Italian partisan organisations are to stage protests tomorrow at the Italian premiere of Spike Lee’s film Miracle at St. Anna, which they say is full of lies, and insults the memory of the Italian Resistance during the Second World War.
The controversial film, already released in the United States, will be running in Italian cinemas from Friday. But it is being shown first at Viareggio on the Tuscan coast, close to the village of Sant’ Anna di Stazzema in the Apennine hills above, where 560 civilians—including women and children—were murdered in cold blood in August 1944 by Nazi SS troops as they retreated northwards in the face of the Allied advance.
Miracle at St. Anna, which highlights the role of African-American soldiers in the war, suggests that anti-Fascist partisans indirectly caused the atrocity by first taking refuge in the village and then abandoning the villagers to their fate.
It even shows a partisan named Rodolfo collaborating with the Nazis. This runs directly counter to the accepted Italian version of events, which is that the slaughter was not a reprisal but an unprovoked act of brutality and that the hunt for partisans was a pretext.
It also questions one of the founding myths of Italy’s postwar democracy, which holds that the help the partisans gave to the Allies regained Italy the honour it had lost under Benito Mussolini, the Fascist dictator, by allying itself with Hitler and Nazi Germany.

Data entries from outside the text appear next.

(* ===== verification/PacketCodec.v ===== *)
(** The Initial packet codec and packet-number expansion:
    src/src/core/io/quic/SwQuicPacketCodec.h. *)
From Stdlib Require Import ZArith Lia Strings.Byte.
From stdpp Require Import base list strings numbers.
From S2P Require Import Prelude ByteArray Codec VarInt PacketHeader.

Module SwQuicPacketCodec.

Import SwQuicPacketHeader.

(** ** Encoding *)

Definition appendU32_ (value : Z) : Enc unit :=
  emit_byte (Z.land (Z.shiftr value 24) 0xff);;
  emit_byte (Z.land (Z.shiftr value 16) 0xff);;
  emit_byte (Z.land (Z.shiftr value 8) 0xff);;
  emit_byte (Z.land value 0xff).

(** The loop of [appendPacketNumber_]: bytes [i .. packetNumberLength-1]. *)
Fixpoint appendPacketNumber_loop (header : t) (i : Z) (todo : nat) : Enc unit :=
  match todo with
  | O => mret tt
  | S todo' =>
      let shift := (m_packetNumberLength header - 1 - i) * 8 in
      emit_byte (Z.land (Z.shiftr (m_packetNumber header) shift) 0xff);;
      appendPacketNumber_loop header (i + 1) todo'
  end.

Definition appendPacketNumber_ (header : t) : Enc unit :=
  fail_if ((m_packetNumberLength header <? 1) || (4 <? m_packetNumberLength header))
    "Invalid QUIC packet number length";;
  appendPacketNumber_loop header 0 (Z.to_nat (m_packetNumberLength header)).

(** [encodeInitialPacket] after its guards and [outPacket.clear()]. *)
Definition encodeInitial_fields (header : t) (payload : list byte) (encodedPayloadLength : Z) :
    Enc unit :=
  emit_byte (Z.lor 0xc0 (m_packetNumberLength header - 1));;
  appendU32_ (m_version header);;
  emit_byte (SwQuicConnectionId.size (m_destinationConnectionId header));;
  emit_bytes (SwQuicConnectionId.m_bytes (m_destinationConnectionId header));;
  emit_byte (SwQuicConnectionId.size (m_sourceConnectionId header));;
  emit_bytes (SwQuicConnectionId.m_bytes (m_sourceConnectionId header));;
  SwQuicVarIntCodec.encode (SwByteArray.size (m_token header));;
  emit_bytes (m_token header);;
  SwQuicVarIntCodec.encode encodedPayloadLength;;
  appendPacketNumber_ header;;
  emit_bytes payload.

Definition encodeInitialPacket (header : t) (payload : list byte) : Enc unit :=
  fail_if (negb (bool_decide (m_form header = Long)) ||
           negb (bool_decide (m_longPacketType header = Initial)))
    "Only QUIC Initial long packets can be encoded";;
  fail_if ((255 <? SwQuicConnectionId.size (m_destinationConnectionId header)) ||
           (255 <? SwQuicConnectionId.size (m_sourceConnectionId header)))
    "QUIC connection ID length does not fit long header";;
  fail_if (u64_max - m_packetNumberLength header <? SwByteArray.size payload)
    "QUIC packet payload is too large";;
  let encodedPayloadLength := SwByteArray.size payload +u m_packetNumberLength header in
  put [];;
  encodeInitial_fields header payload encodedPayloadLength.

(** ** Decoding *)

Definition readByte_ (bytes : list byte) : M Z Z :=
  offset ← get;
  fail_if (SwByteArray.size bytes <=? offset) "QUIC packet is truncated";;
  put (offset +u 1);;
  mret (SwByteArray.byteAt bytes offset).

Definition readU32_ (bytes : list byte) : M Z Z :=
  offset ← get;
  fail_if (SwByteArray.size bytes -u offset <? 4) "QUIC packet version is truncated";;
  put (offset +u 4);;
  mret (Z.lor (Z.lor (Z.lor
    (Z.shiftl (SwByteArray.byteAt bytes offset) 24)
    (Z.shiftl (SwByteArray.byteAt bytes (offset + 1)) 16))
    (Z.shiftl (SwByteArray.byteAt bytes (offset + 2)) 8))
    (SwByteArray.byteAt bytes (offset + 3))).

Definition readSlice_ (bytes : list byte) (length : Z) : M Z (list byte) :=
  offset ← get;
  fail_if (SwByteArray.size bytes -u offset <? length) "QUIC packet field is truncated";;
  put (offset +u length);;
  mret (SwByteArray.mid bytes (to_int offset) (to_int length)).

(** The loop of [readPacketNumber_]: [todo] bytes from [offset + i]. *)
Fixpoint readPacketNumber_loop (packet : list byte) (offset i : Z) (todo : nat) (packetNumber : Z) : Z :=
  match todo with
  | O => packetNumber
  | S todo' =>
      readPacketNumber_loop packet offset (i + 1) todo'
        (Z.lor (shl64 packetNumber 8) (SwByteArray.byteAt packet (offset + i)))
  end.

Definition readPacketNumber_ (packet : list byte) (packetNumberLength : Z) : M Z Z :=
  offset ← get;
  fail_if (SwByteArray.size packet -u offset <? packetNumberLength) "QUIC packet number is truncated";;
  put (offset +u packetNumberLength);;
  mret (readPacketNumber_loop packet offset 0 (Z.to_nat packetNumberLength) 0).

(** The fields before the payload length: first byte, version, both connection
    identifiers and the token. *)
Definition decodeInitial_prefix (packet : list byte) :
    M Z (Z * Z * SwQuicConnectionId.t * SwQuicConnectionId.t * list byte) :=
  firstByte ← readByte_ packet;
  fail_if (Z.land firstByte 0x80 =? 0) "QUIC packet is not a long header packet";;
  fail_if (Z.land firstByte 0x40 =? 0) "QUIC fixed bit is not set";;
  fail_if (negb (Z.land firstByte 0x30 =? 0)) "QUIC packet is not an Initial packet";;
  version ← readU32_ packet;
  dcidLength ← readByte_ packet;
  dcidBytes ← readSlice_ packet dcidLength;
  scidLength ← readByte_ packet;
  scidBytes ← readSlice_ packet scidLength;
  destinationConnectionId ← of_result (SwQuicConnectionId.fromBytes dcidBytes);
  sourceConnectionId ← of_result (SwQuicConnectionId.fromBytes scidBytes);
  tokenLength ← SwQuicVarIntCodec.decode packet;
  offset ← get;
  fail_if (SwByteArray.size packet -u offset <? tokenLength) "QUIC Initial token is truncated";;
  token ← readSlice_ packet tokenLength;
  mret (firstByte, version, destinationConnectionId, sourceConnectionId, token).

(** The two guarded setters of the decoded header. *)
Definition decodeInitial_header (version : Z) (dcid scid : SwQuicConnectionId.t) (token : list byte)
    (payloadLength packetNumberLength packetNumber : Z) : result t :=
  let header := setPayloadLength payloadLength
    (setToken token (setVersion version (makeInitial dcid scid))) in
  match (setPacketNumberLength packetNumberLength;; setPacketNumber packetNumber) header with
  | (Ok _, header) => Ok header
  | (Err e, _) => Err e
  | (NoFuel, _) => NoFuel
  end.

At a press screening in Rome, James McBride, the black American Second World War veteran who wrote the novel on which Mr Lee’s film is based, said: “I am very sorry if I have offended the partisans. I have enormous respect for them. As a black American, I understand what it’s like for someone to tell your history, and they are not you.”
He added: “But unfortunately, the history of World War II here in Italy is ours as well, and this was the best I could do . . . it is after all a work of fiction, not a history book.”
Spike Lee was also unrepentant, saying: “I am not apologising for anything.” He told Italians that there was clearly “a lot about your history you have yet to come to grips with . . . This film is our interpretation, and I stand behind it.”
Mr Lee said that the film, which follows the fate of four black GIs, was intended “to restore the voice of black soldiers who fought in the war.” He said that “not all Italians admired the partisans”, many of whom had fled to the mountains and left civilians to face the Nazis. “I have not invented anything,” he declared.
However Giovanni Cipollini, the deputy head of the partisans’ association Anpi, at the town of Pietrasanta in Tuscany, said that the film was a “false reconstruction” and a “travesty of history”. Didala Gherarducci, the secretary of Anpi at Viareggio, said that her husband had died in the massacre, and that she had written to Mr Lee to tell him that his “false” version of events “weighs on my heart like a stone”.
The film has so far been given a mixed reception in the US, where in its first week it took only $3.5 million at the box office. Mr Lee said that he had made it to counteract war films such as Clint Eastwood’s Letters From Iwo Jima and Flags of Our Fathers, in which black US troops hardly figured.
Six former SS officers were sentenced to life in absentia three years ago for the Sant’ Anna atrocity. The prosecutions followed the discovery by a journalist in 1994 of a cabinet in the Rome military archives—dubbed “the cabinet of shame”—which contained evidence of war crimes hushed up by successive postwar Italian governments in order not to revive hostility towards Germany, by then a democratic member of the EU and NATO.